ABOUT THIS TASK: Starting with the first line and ending with the last, transcribe the data exactly.

** Opening INFORMATION block **

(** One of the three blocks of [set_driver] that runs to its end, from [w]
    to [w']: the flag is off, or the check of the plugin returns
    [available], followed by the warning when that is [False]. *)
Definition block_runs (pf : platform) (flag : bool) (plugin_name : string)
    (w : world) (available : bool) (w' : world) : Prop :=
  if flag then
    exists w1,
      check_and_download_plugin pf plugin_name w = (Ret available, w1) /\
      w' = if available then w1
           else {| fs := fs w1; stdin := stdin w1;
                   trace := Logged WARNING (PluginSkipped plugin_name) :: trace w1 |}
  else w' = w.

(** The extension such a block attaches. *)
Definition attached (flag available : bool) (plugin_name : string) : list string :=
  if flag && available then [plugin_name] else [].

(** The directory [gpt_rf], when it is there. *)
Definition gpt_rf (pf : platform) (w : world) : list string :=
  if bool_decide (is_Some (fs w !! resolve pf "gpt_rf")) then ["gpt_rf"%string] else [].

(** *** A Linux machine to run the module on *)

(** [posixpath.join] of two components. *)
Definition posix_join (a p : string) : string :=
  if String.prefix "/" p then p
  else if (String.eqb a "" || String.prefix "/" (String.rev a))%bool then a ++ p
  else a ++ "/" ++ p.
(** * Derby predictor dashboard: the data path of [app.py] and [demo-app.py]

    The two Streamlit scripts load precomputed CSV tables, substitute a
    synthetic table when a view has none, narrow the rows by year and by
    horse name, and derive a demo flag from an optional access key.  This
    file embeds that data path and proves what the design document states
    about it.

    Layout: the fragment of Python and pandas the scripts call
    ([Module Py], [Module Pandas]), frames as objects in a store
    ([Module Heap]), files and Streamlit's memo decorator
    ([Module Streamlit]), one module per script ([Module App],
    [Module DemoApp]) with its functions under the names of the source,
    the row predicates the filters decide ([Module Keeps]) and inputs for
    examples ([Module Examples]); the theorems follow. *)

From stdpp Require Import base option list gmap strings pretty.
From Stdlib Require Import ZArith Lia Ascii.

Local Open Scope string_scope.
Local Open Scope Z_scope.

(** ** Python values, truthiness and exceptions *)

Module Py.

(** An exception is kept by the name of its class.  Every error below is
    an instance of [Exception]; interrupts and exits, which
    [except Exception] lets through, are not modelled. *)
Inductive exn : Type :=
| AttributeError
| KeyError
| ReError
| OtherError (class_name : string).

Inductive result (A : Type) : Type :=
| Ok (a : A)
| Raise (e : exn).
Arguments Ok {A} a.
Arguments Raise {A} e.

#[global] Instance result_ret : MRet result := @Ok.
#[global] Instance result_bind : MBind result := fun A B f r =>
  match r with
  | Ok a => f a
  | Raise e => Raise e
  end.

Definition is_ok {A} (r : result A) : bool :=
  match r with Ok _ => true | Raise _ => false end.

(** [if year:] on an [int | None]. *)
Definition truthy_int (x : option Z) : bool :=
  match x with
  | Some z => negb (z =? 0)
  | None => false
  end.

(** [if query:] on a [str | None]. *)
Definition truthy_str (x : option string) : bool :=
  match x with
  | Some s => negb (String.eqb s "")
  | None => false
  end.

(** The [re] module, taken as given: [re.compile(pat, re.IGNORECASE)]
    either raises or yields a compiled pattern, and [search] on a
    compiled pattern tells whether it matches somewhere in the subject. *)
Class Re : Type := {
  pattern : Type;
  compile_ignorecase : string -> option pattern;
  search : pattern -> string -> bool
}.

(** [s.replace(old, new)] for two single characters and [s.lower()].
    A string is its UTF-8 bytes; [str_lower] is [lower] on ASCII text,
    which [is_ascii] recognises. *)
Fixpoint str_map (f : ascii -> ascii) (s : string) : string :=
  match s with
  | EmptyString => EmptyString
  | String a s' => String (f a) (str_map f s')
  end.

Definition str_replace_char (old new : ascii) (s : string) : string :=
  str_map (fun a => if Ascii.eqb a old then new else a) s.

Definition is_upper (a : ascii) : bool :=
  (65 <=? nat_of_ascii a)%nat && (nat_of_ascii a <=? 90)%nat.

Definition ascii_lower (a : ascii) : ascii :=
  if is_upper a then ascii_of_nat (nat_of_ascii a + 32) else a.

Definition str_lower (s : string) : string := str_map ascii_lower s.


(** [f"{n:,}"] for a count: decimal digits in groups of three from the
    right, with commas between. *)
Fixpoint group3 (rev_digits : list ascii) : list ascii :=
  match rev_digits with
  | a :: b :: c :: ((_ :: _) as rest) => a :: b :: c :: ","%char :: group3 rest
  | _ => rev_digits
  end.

** Closing INFORMATION block **

SOLUTION:
(** One of the three blocks of [set_driver] that runs to its end, from [w]
    to [w']: the flag is off, or the check of the plugin returns
    [available], followed by the warning when that is [False]. *)
Definition block_runs (pf : platform) (flag : bool) (plugin_name : string)
    (w : world) (available : bool) (w' : world) : Prop :=
  if flag then
    exists w1,
      check_and_download_plugin pf plugin_name w = (Ret available, w1) /\
      w' = if available then w1
           else {| fs := fs w1; stdin := stdin w1;
                   trace := Logged WARNING (PluginSkipped plugin_name) :: trace w1 |}
  else w' = w.

(** The extension such a block attaches. *)
Definition attached (flag available : bool) (plugin_name : string) : list string :=
  if flag && available then [plugin_name] else [].

(** The directory [gpt_rf], when it is there. *)
Definition gpt_rf (pf : platform) (w : world) : list string :=
  if bool_decide (is_Some (fs w !! resolve pf "gpt_rf")) then ["gpt_rf"%string] else [].

(** *** A Linux machine to run the module on *)

(** [posixpath.join] of two components. *)
Definition posix_join (a p : string) : string :=
  if String.prefix "/" p then p
  else if (String.eqb a "" || String.prefix "/" (String.rev a))%bool then a ++ p
  else a ++ "/" ++ p.
(** * Derby predictor dashboard: the data path of [app.py] and [demo-app.py]

    The two Streamlit scripts load precomputed CSV tables, substitute a
    synthetic table when a view has none, narrow the rows by year and by
    horse name, and derive a demo flag from an optional access key.  This
    file embeds that data path and proves what the design document states
    about it.

    Layout: the fragment of Python and pandas the scripts call
    ([Module Py], [Module Pandas]), frames as objects in a store
    ([Module Heap]), files and Streamlit's memo decorator
    ([Module Streamlit]), one module per script ([Module App],
    [Module DemoApp]) with its functions under the names of the source,
    the row predicates the filters decide ([Module Keeps]) and inputs for
    examples ([Module Examples]); the theorems follow. *)

From stdpp Require Import base option list gmap strings pretty.
From Stdlib Require Import ZArith Lia Ascii.

Local Open Scope string_scope.
Local Open Scope Z_scope.

(** ** Python values, truthiness and exceptions *)

Module Py.

(** An exception is kept by the name of its class.  Every error below is
    an instance of [Exception]; interrupts and exits, which
    [except Exception] lets through, are not modelled. *)
Inductive exn : Type :=
| AttributeError
| KeyError
| ReError
| OtherError (class_name : string).

Inductive result (A : Type) : Type :=
| Ok (a : A)
| Raise (e : exn).
Arguments Ok {A} a.
Arguments Raise {A} e.

#[global] Instance result_ret : MRet result := @Ok.
#[global] Instance result_bind : MBind result := fun A B f r =>
  match r with
  | Ok a => f a
  | Raise e => Raise e
  end.

Definition is_ok {A} (r : result A) : bool :=
  match r with Ok _ => true | Raise _ => false end.

(** [if year:] on an [int | None]. *)
Definition truthy_int (x : option Z) : bool :=
  match x with
  | Some z => negb (z =? 0)
  | None => false
  end.

(** [if query:] on a [str | None]. *)
Definition truthy_str (x : option string) : bool :=
  match x with
  | Some s => negb (String.eqb s "")
  | None => false
  end.

(** The [re] module, taken as given: [re.compile(pat, re.IGNORECASE)]
    either raises or yields a compiled pattern, and [search] on a
    compiled pattern tells whether it matches somewhere in the subject. *)
Class Re : Type := {
  pattern : Type;
  compile_ignorecase : string -> option pattern;
  search : pattern -> string -> bool
}.

(** [s.replace(old, new)] for two single characters and [s.lower()].
    A string is its UTF-8 bytes; [str_lower] is [lower] on ASCII text,
    which [is_ascii] recognises. *)
Fixpoint str_map (f : ascii -> ascii) (s : string) : string :=
  match s with
  | EmptyString => EmptyString
  | String a s' => String (f a) (str_map f s')
  end.

Definition str_replace_char (old new : ascii) (s : string) : string :=
  str_map (fun a => if Ascii.eqb a old then new else a) s.

Definition is_upper (a : ascii) : bool :=
  (65 <=? nat_of_ascii a)%nat && (nat_of_ascii a <=? 90)%nat.

Definition ascii_lower (a : ascii) : ascii :=
  if is_upper a then ascii_of_nat (nat_of_ascii a + 32) else a.

Definition str_lower (s : string) : string := str_map ascii_lower s.


(** [f"{n:,}"] for a count: decimal digits in groups of three from the
    right, with commas between. *)
Fixpoint group3 (rev_digits : list ascii) : list ascii :=
  match rev_digits with
  | a :: b :: c :: ((_ :: _) as rest) => a :: b :: c :: ","%char :: group3 rest
  | _ => rev_digits
  end.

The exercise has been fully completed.